> _Problem_
Find the line containing "((48 <=? c) && (c <=? 57)" in the records below. Copy exactly that line and each one after it, ending at the line containing "SessionKindTeamMember | SessionKindDebug.", and nothing more.

> _Records supplied_
►
(* ===== verification/Labels.v ===== *)
(** * Creation labels of a session

    [engine/session/principal.go] (the principal value and its framing rule),
    [incarnation.go] (the closed syntax of incarnation ids), [kind.go] (session
    kinds and the relationship schema) and [envref.go].  Hashing and random
    minting of incarnations are parameters of the operations that use them. *)

From S2P Require Import Prelude.

(** ** Principals *)

Inductive GrantType := GrantTypeUser | GrantTypeClientCredentials | GrantTypeSystem.
#[global] Instance GrantType_eq_dec : EqDecision GrantType.
Proof. solve_decision. Defined.

Record Principal := mkPrincipal {
  Issuer : gostr; Subject : gostr; PGrantType : GrantType; PName : gostr
}.
#[global] Instance Principal_eq_dec : EqDecision Principal.
Proof. solve_decision. Defined.

Definition nul : rune := 0%N.

Definition principalIdentityHasSafeFraming (p : option Principal) : bool :=
  match p with
  | None => false
  | Some p => negb (ContainsRune (Issuer p) nul) && negb (ContainsRune (Subject p) nul)
  end.

Definition SameIdentity (p other : option Principal) : bool :=
  match p, other with
  | Some p, Some other => Issuer p =s Issuer other && Subject p =s Subject other
  | _, _ => false
  end.

(** The text whose digest is the owner scope ([PrincipalScopeHash]): [None] is
    the separate digest of an unsafely framed identity. *)
Definition principalScopeText (p : option Principal) : option gostr :=
  match p with
  | None => Some []
  | Some q => if negb (principalIdentityHasSafeFraming p) then None
              else Some (Issuer q ++ [nul] ++ Subject q)
  end.

(** ** Incarnations *)

Definition base32Lower (c : rune) : bool :=
  ((97 <=? c) && (c <=? 122) || (50 <=? c) && (c <=? 55))%N.

Definition hexRune (c : rune) : bool :=
  ((48 <=? c) && (c <=? 57) || (97 <=? c) && (c <=? 102) || (65 <=? c) && (c <=? 70))%N.

(** [hex.DecodeString] succeeds on an even number of hexadecimal digits. *)
Definition hexDecodes (s : gostr) : bool := Nat.even (length s) && forallb hexRune s.

(** [IncarnationID.Valid] *)
Definition IncarnationValid (s : gostr) : bool :=
  if HasPrefix s #"inc_" then
    if negb (byteLen s =? 30) then false
    else if negb (forallb base32Lower (drop 4 s)) then false
    else match last s with
         | Some c => c ∈? #"aeimquy4"
         | None => false
         end
  else if HasPrefix s #"legacy_" then
    if negb (byteLen s =? 71) then false
    else hexDecodes (drop 7 s)
  else false.

(** ** Kinds and relationships *)

Inductive SessionKind :=
  | SessionKindUnknown | SessionKindMain | SessionKindScheduled | SessionKindSubagent
  | SessionKindParallelBranch | SessionKindTeamMember | SessionKindDebug.
#[global] Instance SessionKind_eq_dec : EqDecision SessionKind.
Proof. solve_decision. Defined.

Record SessionRelationship := mkRel {
  ScheduleName : gostr; OriginSessionID : gostr; OriginIncarnation : gostr;
  ParentSessionID : gostr; ParentIncarnation : gostr; RelCallID : gostr;
  BranchIndex : option Z; TeamID : gostr; MemberName : gostr;
  DebugTargetID : gostr; DebugTargetIncarnation : gostr
}.
#[global] Instance SessionRelationship_eq_dec : EqDecision SessionRelationship.
Proof. solve_decision. Defined.

Definition emptyRel : SessionRelationship := mkRel [] [] [] [] [] [] None [] [] [] [].

Definition validRelatedIncarnation (id incarnation : gostr) : bool :=
  incarnation =s [] || (negb (id =s []) && IncarnationValid incarnation).

Definition validScheduledRelationship (rel : SessionRelationship) : bool :=
  let forbidden := mkRel [] [] [] (ParentSessionID rel) (ParentIncarnation rel) (RelCallID rel)
    (BranchIndex rel) (TeamID rel) (MemberName rel) (DebugTargetID rel) (DebugTargetIncarnation rel) in
  negb (ScheduleName rel =s [])
  && validRelatedIncarnation (OriginSessionID rel) (OriginIncarnation rel) && forbidden =s emptyRel.

Definition validSubagentRelationship (rel : SessionRelationship) : bool :=
  let forbidden := mkRel (ScheduleName rel) (OriginSessionID rel) (OriginIncarnation rel) [] [] []
    (BranchIndex rel) (TeamID rel) (MemberName rel) (DebugTargetID rel) (DebugTargetIncarnation rel) in
  negb (ParentSessionID rel =s []) && negb (RelCallID rel =s [])
  && validRelatedIncarnation (ParentSessionID rel) (ParentIncarnation rel) && forbidden =s emptyRel.

Definition validParallelBranchRelationship (rel : SessionRelationship) : bool :=
  let forbidden := mkRel (ScheduleName rel) (OriginSessionID rel) (OriginIncarnation rel) [] [] []
    None (TeamID rel) (MemberName rel) (DebugTargetID rel) (DebugTargetIncarnation rel) in
  negb (ParentSessionID rel =s []) && negb (RelCallID rel =s [])
  && match BranchIndex rel with Some i => (0 <=? i)%Z | None => false end
  && validRelatedIncarnation (ParentSessionID rel) (ParentIncarnation rel) && forbidden =s emptyRel.

Definition validTeamMemberRelationship (rel : SessionRelationship) : bool :=
  let forbidden := mkRel (ScheduleName rel) (OriginSessionID rel) (OriginIncarnation rel) [] [] []
    (BranchIndex rel) [] [] (DebugTargetID rel) (DebugTargetIncarnation rel) in
  let callValid := RelCallID rel =s []
    || (negb (ParentSessionID rel =s []) && IncarnationValid (ParentIncarnation rel)) in
  negb (TeamID rel =s []) && negb (MemberName rel =s []) && callValid
  && validRelatedIncarnation (ParentSessionID rel) (ParentIncarnation rel) && forbidden =s emptyRel.

Definition validDebugRelationship (rel : SessionRelationship) : bool :=
  let forbidden := mkRel (ScheduleName rel) (OriginSessionID rel) (OriginIncarnation rel)
    (ParentSessionID rel) (ParentIncarnation rel) (RelCallID rel) (BranchIndex rel)
    (TeamID rel) (MemberName rel) [] [] in
  negb (DebugTargetID rel =s [])
  && validRelatedIncarnation (DebugTargetID rel) (DebugTargetIncarnation rel) && forbidden =s emptyRel.

(** [ValidateSessionMetadata]; [true] is the nil error.  A legacy empty kind is
    [SessionKindUnknown] before it gets here. *)
Definition ValidateSessionMetadata (kind : SessionKind) (rel : SessionRelationship) : bool :=
  match kind with
  | SessionKindUnknown | SessionKindMain => rel =s emptyRel
  | SessionKindScheduled => validScheduledRelationship rel
  | SessionKindSubagent => validSubagentRelationship rel
  | SessionKindParallelBranch => validParallelBranchRelationship rel
  | SessionKindTeamMember => validTeamMemberRelationship rel
  | SessionKindDebug => validDebugRelationship rel
  end.

(** The extra requirement [newRelated] puts on new sessions. *)
Definition missingIncarnation (kind : SessionKind) (rel : SessionRelationship) : bool :=
  match kind with
  | SessionKindScheduled =>
      negb (OriginSessionID rel =s []) && negb (IncarnationValid (OriginIncarnation rel))
  | SessionKindSubagent | SessionKindParallelBranch => negb (IncarnationValid (ParentIncarnation rel))
  | SessionKindTeamMember =>
      negb (ParentSessionID rel =s []) && negb (IncarnationValid (ParentIncarnation rel))
  | SessionKindDebug => negb (IncarnationValid (DebugTargetIncarnation rel))
  | _ => false
  end.

(** ** Environment references *)

Record EnvironmentRef := mkEnvRef { EnvKind : gostr; EnvID : gostr; EnvRevision : gostr }.

(** [EnvironmentRef.Valid] *)
Definition EnvRefValid (r : EnvironmentRef) : bool :=
  negb (EnvKind r =s []) && negb (EnvID r =s []) && negb (EnvRevision r =s []).

(** * Properties *)

(** The relationship schema is exclusive: a relationship is accepted for at
    most one producer kind (main and legacy-unknown sessions share the empty
    relationship), so stored lineage determines who created the session. *)
Theorem relationship_determines_kind k1 k2 rel :
  ValidateSessionMetadata k1 rel = true → ValidateSessionMetadata k2 rel = true →
  k1 = k2 ∨
  (rel = emptyRel ∧ (k1 = SessionKindUnknown ∨ k1 = SessionKindMain)
                  ∧ (k2 = SessionKindUnknown ∨ k2 = SessionKindMain)).
Proof.
  destruct k1, k2; cbn; intros H1 H2; auto;
    unfold validScheduledRelationship, validSubagentRelationship, validParallelBranchRelationship,
      validTeamMemberRelationship, validDebugRelationship in *;
    cbv zeta in *; bprop; unfold emptyRel in *; destruct rel; simpl in *;
    repeat match goal with H : mkRel _ _ _ _ _ _ _ _ _ _ _ = _ |- _ => injection H; clear H; intros; subst end;
    try done; right; split_and!; by auto.
Qed.

Lemma relationship_determines_kind_witness :
  let rel := mkRel #"nightly" [] [] [] [] [] None [] [] [] [] in
  SessionKindScheduled = SessionKindScheduled ∨
  (rel = emptyRel ∧ (SessionKindScheduled = SessionKindUnknown ∨ SessionKindScheduled = SessionKindMain)
                  ∧ (SessionKindScheduled = SessionKindUnknown ∨ SessionKindScheduled = SessionKindMain)).
Proof.
  apply (relationship_determines_kind SessionKindScheduled SessionKindScheduled
    (mkRel #"nightly" [] [] [] [] [] None [] [] [] [])); reflexivity.
Defined.

(** Owner scopes are unambiguous: for safely framed principals the hashed
    text determines the (issuer, subject) pair, no valid principal shares the
    text of an absent owner, and an identity that carries the separator is sent
    to the separate scope. *)
Theorem principal_scope_unambiguous p q :
  principalScopeText (Some p) = principalScopeText (Some q) →
  SameIdentity (Some p) (Some q) = true ∨
  (principalIdentityHasSafeFraming (Some p) = false ∧ principalIdentityHasSafeFraming (Some q) = false).
Proof.
  unfold principalScopeText.
  destruct (principalIdentityHasSafeFraming (Some p)) eqn:Ep,
    (principalIdentityHasSafeFraming (Some q)) eqn:Eq; simpl; try done; [|by auto].
  intros [= H]. left. simpl in *. unfold ContainsRune in *. bprop.
  assert (Hs : Issuer p = Issuer q ∧ Subject p = Subject q).
  { destruct p as [ip sp gp np], q as [iq sq gq nq]; simpl in *.
    clear gp np gq nq. revert iq H H0 H2 H1 H3.
    induction ip as [|c ip IH]; intros [|d iq] H; simplify_eq/=; intros; try (split; done).
    - set_solver.
    - set_solver.
    - destruct (IH iq) as [-> ->]; [done|set_solver..|done]. }
  destruct Hs as [-> ->]. rewrite !bool_decide_true by done. done.
Qed.

Lemma principal_scope_unambiguous_witness :
  SameIdentity (Some (mkPrincipal #"i" #"s" GrantTypeUser #"a"))
    (Some (mkPrincipal #"i" #"s" GrantTypeSystem #"b")) = true ∨
  (principalIdentityHasSafeFraming (Some (mkPrincipal #"i" #"s" GrantTypeUser #"a")) = false ∧
   principalIdentityHasSafeFraming (Some (mkPrincipal #"i" #"s" GrantTypeSystem #"b")) = false).
Proof.
  apply (principal_scope_unambiguous (mkPrincipal #"i" #"s" GrantTypeUser #"a")
    (mkPrincipal #"i" #"s" GrantTypeSystem #"b")). reflexivity.
Defined.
◄
> _Answer_
  ((48 <=? c) && (c <=? 57) || (97 <=? c) && (c <=? 102) || (65 <=? c) && (c <=? 70))%N.

(** [hex.DecodeString] succeeds on an even number of hexadecimal digits. *)
Definition hexDecodes (s : gostr) : bool := Nat.even (length s) && forallb hexRune s.

(** [IncarnationID.Valid] *)
Definition IncarnationValid (s : gostr) : bool :=
  if HasPrefix s #"inc_" then
    if negb (byteLen s =? 30) then false
    else if negb (forallb base32Lower (drop 4 s)) then false
    else match last s with
         | Some c => c ∈? #"aeimquy4"
         | None => false
         end
  else if HasPrefix s #"legacy_" then
    if negb (byteLen s =? 71) then false
    else hexDecodes (drop 7 s)
  else false.

(** ** Kinds and relationships *)

Inductive SessionKind :=
  | SessionKindUnknown | SessionKindMain | SessionKindScheduled | SessionKindSubagent
  | SessionKindParallelBranch | SessionKindTeamMember | SessionKindDebug.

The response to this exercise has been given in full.